Introduction to Computational Neuroscience

Spring 2004

Professor Carl Cowen
Math 428
Office Hours:
TuTh 2:30-3:30 or by appointment

Approximate Syllabus



Some slides from Pulfrich Effect talk

Course Overview

Introduction to Computational Neuroscience is being offered Spring 2004 as both MATH 490N and BIOL 595N.
This course is intended for advanced undergraduate students or graduate students in the biological or mathematical sciences.

MATH 490N meets TuTh 12:30 - 1:20 and Tu 1:30 - 2:20 in REC 122.
BIOL 595N meets TuTh 12:30 - 1:20 and Th 1:30 - 2:20 in REC 122.

That is, the courses meet together two hours per week and separately one hour per week; this schedule will enable the course both to serve different audiences and to enable interaction between them.

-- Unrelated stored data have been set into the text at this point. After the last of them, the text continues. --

(** * Ruleset request builder of the GitHub Terraform provider

    A shallow embedding of [buildRulesetRequest], [expandBypassActors],
    [expandConditions], [expandRules] and [flattenAndSetRulesetConditions],
    and the properties of them that the specification states.

    Conventions of the embedding.
    - A Go [interface{}] is a [value]; a failed type assertion panics, which
      is the third outcome of [result] next to a returned value and a
      returned [error].
    - A pointer that may be [nil] is an [option]; so is the one slice the
      code returns as a bare [nil] on a successful path (the bypass actors).
      Every other slice is the list of its elements.
    - Go's [int] is taken to be 64 bits wide. *)

From Stdlib Require Import ZArith String Ascii List Lia.
From stdpp Require Import base option gmap strings list.

Local Open Scope string_scope.
Local Open Scope list_scope.
Local Open Scope Z_scope.

(** ** Outcomes of a call *)

(** [errors.New] and [fmt.Errorf] build an error out of its message. *)
Definition error : Type := string.
Definition errors_New (msg : string) : error := msg.

Inductive result (A : Type) : Type :=
| Ok (a : A)
| Err (e : error)
| Panic.
Arguments Ok {A} a.
Arguments Err {A} e.
Arguments Panic {A}.

#[global] Instance result_ret : MRet result := fun A a => Ok a.
#[global] Instance result_bind : MBind result := fun A B f r =>
  match r with
  | Ok a => f a
  | Err e => Err e
  | Panic => Panic
  end.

The prerequisite for MATH 490N is Math 366, Differential Equations.
The prerequisite for BIOL 595N is two semesters of Calculus, such as Math 223 and 224 or Math 161 and 162.

General Information

Leaders in the National Institutes of Health and the National Science Foundation believe that computational and mathematical methods increasingly will provide the foundation for advances in the biological sciences. This course is intended to provide an introduction to mathematical modeling of the biological processes involved in neuroscience. The course will begin with a brief introduction to differential equations and the basic biology underlying the electrical processes in neurons. Classical systems of differential equations, such as those of Hodgkin-Huxley, FitzHugh-Nagumo, and Morris-Lecar, used to describe firing of action potentials in neurons and their propagation through networks will be developed and analyzed. These ideas and these models describe a diverse set of biological systems and organisms, from action potentials in the giant axon of the squid, to control of insulin production in pancreatic beta cells, to understanding the effect of dopamine in the thalamus of Parkinson's patients. The course will introduce ideas from dynamical systems to understand the behavior of these models, especially the ways in which the behavior changes as the inputs and biological parameters change. Since systems of differential equations of biological importance do not (usually) have closed form solutions, software packages Neuron and XPPAUT will be used to do modeling and computations with the resulting models. The course will emphasize setting up the models of neural systems and interpreting the computed solutions in the context in which the models arose and the dependence of the predicted behavior on the inputs. An important goal of the course is to help prepare students to work in an interdisciplinary environment that includes both biological and mathematical scientists.

As would be expected, the BIOL 595N section will emphasize more of the biological issues involved and the MATH 490N section will emphasize more of the mathematical issues involved. For example, BIOL 595N will consider the interpretation of mathematical models and their relationship with the results of biological experiments and implications for future modeling or experimentation. On the other hand, MATH 490N will include more work on phase plane analysis and bifurcations and this work will be supported computationally by XPPAUT.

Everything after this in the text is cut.